▶ [Exercise prompt]
Your task is to copy every line of the entries that holds the word "pages".

[[ Data listing open ]]

Definition browser_command (goos url : string) : list string :=
  if (goos =? "darwin")%string then ["open"; url]
  else if (goos =? "windows")%string then ["rundll32"; "url.dll,FileProtocolHandler"; url]
  else ["xdg-open"; url].
Definition openBrowser (goos url : string) (start release : list string -> option error) : option error :=
  match start (browser_command goos url) with
  | Some err => Some (Wrapped "start browser command" err)
  | None => release (browser_command goos url)
  end.

(** ** The run *)

(** The first that happens: the listener's server ends, or the context is done and the
    server is shut down. *)
Inductive dev_end := Served (closed : bool) (err : error) | Stopped (err : option error).

Definition dev_banner (url : string) : list string :=
  ["Template development server: " +:+ url; "Previews:";
   "  /                       Preview index";
   "  /pages/selector.html    Connector selector";
   "  /pages/identity.html    Identity selector";
   "  /pages/otp.html         OTP entry";
   "  /pages/error.html       Error page";
   "  /email/otp.html         HTML email";
   "  /email/otp.txt          Plain-text email";
   "Press O to open this in your browser."].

[[ Data listing closed ]]

▶ [Written solution]
   "  /pages/selector.html    Connector selector";
   "  /pages/identity.html    Identity selector";
   "  /pages/otp.html         OTP entry";
   "  /pages/error.html       Error page";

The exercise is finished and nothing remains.